Thursday, 18 January, 2007 , 12:50

LUXEMBOURG, Jan 18, 2007 (AFP) — Europe's top court ruled Thursday that the now defunct Kurdistan Workers' Party (PKK) can appeal against its inclusion on the European Union's terror blacklist in 2002.

The European Court of Justice said in a statement that it had rejected a lower court decision in 2005 that a representative of the PKK, Osman Ocalan, could not appeal on its behalf because the group no longer existed.

"The Court of Justice observed that that organisation cannot, simultaneously, have an existence sufficient for it to be subject to restrictive measures laid down by the (EU) community legislature and not have an existence sufficient to contest those measures," it said.

It said that the Court of First Instance, which first heard the case and is also based in Luxembourg, must now rule on the merits of the application made by Ocalan on the PKK's behalf.

The PKK, which is outlawed in Turkey and the United States as well as the EU, waged a 15-year war for Kurdish self-rule in southeast Turkey that claimed more than 36,000 lives.

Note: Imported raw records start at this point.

(* ===== verification/TreeRoute.v ===== *)
(** * The interface of [sp_blockchain::tree_route]

    The listener computes the route between two blocks with
    [sp_blockchain::tree_route], which is not code of this repository: it is the
    field of the class [TreeRouteAlgo], and [TreeRouteLaws] states what its
    documentation promises of it. The client's theorems are proved against
    the class; [RefRoute.ref_tree_route] is an implementation
    for which the laws are proved. *)

From S2P Require Import Prelude HeadersCache.

Section Interface.
Context `{ChainTypes}.

(** [sp_blockchain::TreeRoute], by its accessors. [retracted] is listed from
    the old best block towards the common block, [enacted] from the common
    block to the new best block. *)
Record TreeRoute : Type := {
  enacted : list HashAndNumber;
  retracted : list HashAndNumber;
  common_block : HashAndNumber;
}.

(** A [HeaderMetadata] backend, by its one reading operation. *)
Definition Backend : Type := Hash -> outcome (Error Hash) CachedHeaderMetadata.

(** [ancestry md h l c]: from block [h], the parent links of [md] lead through
    the blocks [l] (which [h] heads) to block [c], which is not in [l]. *)
Inductive ancestry (md : Backend) : Hash -> list HashAndNumber -> HashAndNumber -> Prop :=
  | ancestry_here h m :
      md h = Ok m -> ancestry md h [] {| hn_number := md_number m; hn_hash := h |}
  | ancestry_up h m l c :
      md h = Ok m -> ancestry md (md_parent m) l c ->
      ancestry md h ({| hn_number := md_number m; hn_hash := h |} :: l) c.

(** The blocks that the search for a route between two blocks can look up. *)
Inductive reaches (md : Backend) (from to : Hash) : Hash -> Prop :=
  | reaches_from : reaches md from to from
  | reaches_to : reaches md from to to
  | reaches_parent h m :
      reaches md from to h -> md h = Ok m -> reaches md from to (md_parent m).

(** A backend over blocks of one chain: metadata is filed under its own hash,
    and a block is one higher than its parent. *)
Record backend_ok (md : Backend) : Prop := {
  bo_hash : forall h m, md h = Ok m -> md_hash m = h;
  bo_number : forall h m, md h = Ok m -> 0 <= md_number m;
  bo_height : forall h m p,
    md h = Ok m -> md (md_parent m) = Ok p -> md_number m = md_number p + 1;
  bo_total : forall h, (exists m, md h = Ok m) \/ (exists e, md h = Err e);
}.

Class TreeRouteAlgo : Type :=
  tree_route : Backend -> Hash -> Hash -> outcome (Error Hash) TreeRoute.

Class TreeRouteLaws `{TreeRouteAlgo} : Prop := {
  tr_Ok : forall md from to r,
    backend_ok md -> tree_route md from to = Ok r ->
    ancestry md from (retracted r) (common_block r) /\
    ancestry md to (rev (enacted r)) (common_block r);
  (** Its errors are the backend's, on a block of one of the two ancestries. *)
  tr_Err : forall md from to e,
    backend_ok md -> tree_route md from to = Err e ->
    exists h, reaches md from to h /\ md h = Err e;
  tr_returns : forall md from to,
    backend_ok md ->
    (exists r, tree_route md from to = Ok r) \/ (exists e, tree_route md from to = Err e);
}.

Lemma ancestry_common md h l c : ancestry md h l c -> exists m, md (hn_hash c) = Ok m.
Proof. induction 1; cbn; eauto. Qed.

Lemma ancestry_elem md h l c x :
  ancestry md h l c -> x ∈ l ->
  exists m, md (hn_hash x) = Ok m /\ hn_number x = md_number m.
Proof.
  induction 1 as [|h m l c Hm _ IH]; intros Hx; [by apply not_elem_of_nil in Hx|].
  apply elem_of_cons in Hx as [->|Hx]; [cbn; eauto | auto].
Qed.

Lemma ancestry_head md h l c x :
  ancestry md h l c -> head l = Some x -> hn_hash x = h.
Proof. destruct 1; cbn; [done|]. by intros [= <-]. Qed.
End Interface.

Arguments TreeRouteAlgo {_}.
Arguments TreeRoute {_}.
Arguments Backend {_}.

(** ** A reference implementation

    Walks up from the higher of the two blocks until the walks meet. It gives
    the interface an instance with concrete parameters. *)
Module RefRoute.
Section Ref.
Context `{ChainTypes}.

Definition hn (m : CachedHeaderMetadata) : HashAndNumber :=
  {| hn_number := md_number m; hn_hash := md_hash m |}.

Fixpoint walk (md : Backend) (fuel : nat) (f t : CachedHeaderMetadata)
    (ret ena : list HashAndNumber) : outcome (Error Hash) TreeRoute :=
  match fuel with
  | O => Diverge
  | S fuel =>
      if md_number f <? md_number t then
        p ← md (md_parent t); walk md fuel f p ret (hn t :: ena)
      else if md_number t <? md_number f then
        q ← md (md_parent f); walk md fuel q t (hn f :: ret) ena
      else if decide (md_hash f = md_hash t) then
        Ok {| enacted := ena; retracted := rev ret; common_block := hn f |}
      else
        p ← md (md_parent t); q ← md (md_parent f);
        walk md fuel q p (hn f :: ret) (hn t :: ena)
  end.

Definition ref_tree_route (md : Backend) (from to : Hash) : outcome (Error Hash) TreeRoute :=
  f ← md from;
  t ← md to;
  walk md (S (Z.to_nat (md_number f + md_number t))) f t [] [].

#[export] Instance ref_algo : TreeRouteAlgo := ref_tree_route.

Lemma walk_returns md fuel f t ret ena :
  backend_ok md -> md (md_hash f) = Ok f -> md (md_hash t) = Ok t ->
  (Z.to_nat (md_number f + md_number t) < fuel)%nat ->
  (exists r, walk md fuel f t ret ena = Ok r) \/ (exists e, walk md fuel f t ret ena = Err e).
Proof.
  intros Hmd. revert f t ret ena.
  induction fuel as [|fuel IH]; intros f t ret ena Hf Ht Hfuel; [lia|].
  pose proof (bo_number _ Hmd _ _ Hf). pose proof (bo_number _ Hmd _ _ Ht).
  assert (Hup : forall x, md (md_hash x) = Ok x ->
    (exists p, md (md_parent x) = Ok p /\ md (md_hash p) = Ok p /\
               md_number x = md_number p + 1 /\ 0 <= md_number p) \/
    (exists e, md (md_parent x) = Err e)).
  { intros x Hx. destruct (bo_total _ Hmd (md_parent x)) as [[p Hp]|]; [left | by right].
    exists p. split_and!; [done | by rewrite (bo_hash _ Hmd _ _ Hp) |
                           by eapply bo_height | by eapply bo_number]. }
  destruct (Hup f Hf) as [(q & Hq & Hqq & Hqn & Hq0) | [ef Hef]],
           (Hup t Ht) as [(p & Hp & Hpp & Hpn & Hp0) | [et Het]];
    cbn; destruct (Z.ltb_spec (md_number f) (md_number t));
    try destruct (Z.ltb_spec (md_number t) (md_number f));
    try destruct (decide _); rewrite ?Hq, ?Hef, ?Hp, ?Het; cbn; eauto;
    apply IH; auto; lia.
Qed.

Lemma walk_Ok md fuel f t ret ena r :
  backend_ok md -> md (md_hash f) = Ok f -> md (md_hash t) = Ok t ->
  walk md fuel f t ret ena = Ok r ->
  exists l k, retracted r = rev ret ++ l /\ enacted r = rev k ++ ena /\
    ancestry md (md_hash f) l (common_block r) /\ ancestry md (md_hash t) k (common_block r).
Proof.
  intros Hmd. revert f t ret ena.
  induction fuel as [|fuel IH]; intros f t ret ena Hf Ht; cbn; [done|].
  assert (Hown : forall x p, md x = Ok p -> md (md_hash p) = Ok p /\ md_hash p = x).
  { intros x p Hp. split; [|by eapply bo_hash]. by rewrite (bo_hash _ Hmd _ _ Hp). }
  destruct (_ <? _); [|destruct (_ <? _); [|destruct (decide _) as [E|_]]]; intros Hw.
  - apply bind_Ok in Hw as (p & Hp & Hw). destruct (Hown _ _ Hp) as [Hpp Heq].
    apply IH in Hw as (l & k & Hl & Hk & Hal & Hak); [|done..].
    exists l, (hn t :: k). split_and!; [done | | done |].
    + rewrite Hk. cbn. by rewrite <- app_assoc.
    + econstructor; [done|]. by rewrite <- Heq.
  - apply bind_Ok in Hw as (q & Hq & Hw). destruct (Hown _ _ Hq) as [Hqq Heq].
    apply IH in Hw as (l & k & Hl & Hk & Hal & Hak); [|done..].
    exists (hn f :: l), k. split_and!; [| done | | done].
    + rewrite Hl. cbn. by rewrite <- app_assoc.
    + econstructor; [done|]. by rewrite <- Heq.
  - injection Hw as <-. exists [], []. cbn. split_and!.
    + by rewrite app_nil_r.
    + done.
    + by constructor.
    + assert (f = t) as -> by congruence. by constructor.
  - apply bind_Ok in Hw as (p & Hp & Hw). apply bind_Ok in Hw as (q & Hq & Hw).
    destruct (Hown _ _ Hp) as [Hpp Hpe], (Hown _ _ Hq) as [Hqq Hqe].
    apply IH in Hw as (l & k & Hl & Hk & Hal & Hak); [|done..].
    exists (hn f :: l), (hn t :: k). split_and!.
    + rewrite Hl. cbn. by rewrite <- app_assoc.
    + rewrite Hk. cbn. by rewrite <- app_assoc.
    + econstructor; [done|]. by rewrite <- Hqe.
    + econstructor; [done|]. by rewrite <- Hpe.
Qed.

Lemma walk_Err md fuel f t ret ena from to e :
  backend_ok md -> md (md_hash f) = Ok f -> md (md_hash t) = Ok t ->
  reaches md from to (md_hash f) -> reaches md from to (md_hash t) ->
  walk md fuel f t ret ena = Err e ->
  exists h, reaches md from to h /\ md h = Err e.
Proof.
  intros Hmd. revert f t ret ena.
  induction fuel as [|fuel IH]; intros f t ret ena Hf Ht Hrf Hrt; cbn; [done|].
  assert (Hown : forall x p, reaches md from to x -> md x = Ok p ->
                 md (md_hash p) = Ok p /\ reaches md from to (md_hash p)).
  { intros x p Hx Hp. by rewrite (bo_hash _ Hmd _ _ Hp). }
  assert (Hpf : reaches md from to (md_parent f)).
  { by apply (reaches_parent _ _ _ (md_hash f)). }
  assert (Hpt : reaches md from to (md_parent t)).
  { by apply (reaches_parent _ _ _ (md_hash t)). }
  destruct (_ <? _); [|destruct (_ <? _); [|destruct (decide (md_hash f = md_hash t)); [by intros [=]|]]];
    intros [Hw | (p & Hp & Hw)]%bind_Err; eauto.
  - destruct (Hown _ _ Hpt Hp). eauto.
  - destruct (Hown _ _ Hpf Hp). eauto.
  - destruct (Hown _ _ Hpt Hp). apply bind_Err in Hw as [Hw | (q & Hq & Hw)]; eauto.
    destruct (Hown _ _ Hpf Hq). eauto.
Qed.

#[export] Instance ref_laws : TreeRouteLaws.
Proof.
  split; unfold tree_route, ref_algo, ref_tree_route; intros md from to.
  - intros r Hmd (f & Hf & (t & Ht & Hw)%bind_Ok)%bind_Ok.
    pose proof (bo_hash _ Hmd _ _ Hf) as <-. pose proof (bo_hash _ Hmd _ _ Ht) as <-.
    apply walk_Ok in Hw as (l & k & Hl & Hk & Hal & Hak); [|done..].
    rewrite Hl, Hk, app_nil_r, rev_involutive. done.
  - intros e Hmd [He | (f & Hf & He)]%bind_Err; [eauto using reaches|].
    apply bind_Err in He as [He | (t & Ht & He)]; [eauto using reaches|].
    pose proof (bo_hash _ Hmd _ _ Hf) as <-. pose proof (bo_hash _ Hmd _ _ Ht) as <-.
    eapply walk_Err in He; [done | done | done | done | constructor | constructor].
  - intros Hmd.
    destruct (bo_total _ Hmd from) as [[f Hf]|[e He]]; [|right; exists e; by rewrite He].
    rewrite Hf. cbn -[walk].
    destruct (bo_total _ Hmd to) as [[t Ht]|[e He]]; [|right; exists e; by rewrite He].
    rewrite Ht. cbn -[walk].
    apply walk_returns; [done | | | lia].
    + by rewrite (bo_hash _ Hmd _ _ Hf).
    + by rewrite (bo_hash _ Hmd _ _ Ht).
Qed.
End Ref.
End RefRoute.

It announced in April 2002 that it would cease to exist, and its members reorganised under the name of Congress for Freedom and Democracy in Kurdistan (KADEK), in a new campaign for Kurdish freedoms through democratic means.

The EU's terror register, of more than 50 organisations and individuals, includes the Palestinian governing party Hamas, the armed Basque separatist group ETA and Sri Lanka's Tamil Tigers and is revised about every six months.

The list, which allows for an asset freeze and greater EU police and security cooperation in combatting those who figure on it, was drawn up in the months after the September 11, 2001 attacks in the United States.

But it has been increasingly criticised over the way it is compiled and revised, and the EU's top legal counsel acknowledged in early December that the bloc would need to re-examine it.

On December 12, the Court of First Instance, Europe's second-highest tribunal, ruled the EU had not respected the right to a fair hearing of the People's Mujahedeen of Iran (OMPI), when it ordered an asset freeze in 2002.

The PKK along with KADEK and another alleged alias Kongra-Gel figures on the most recent list published on the EU's official website.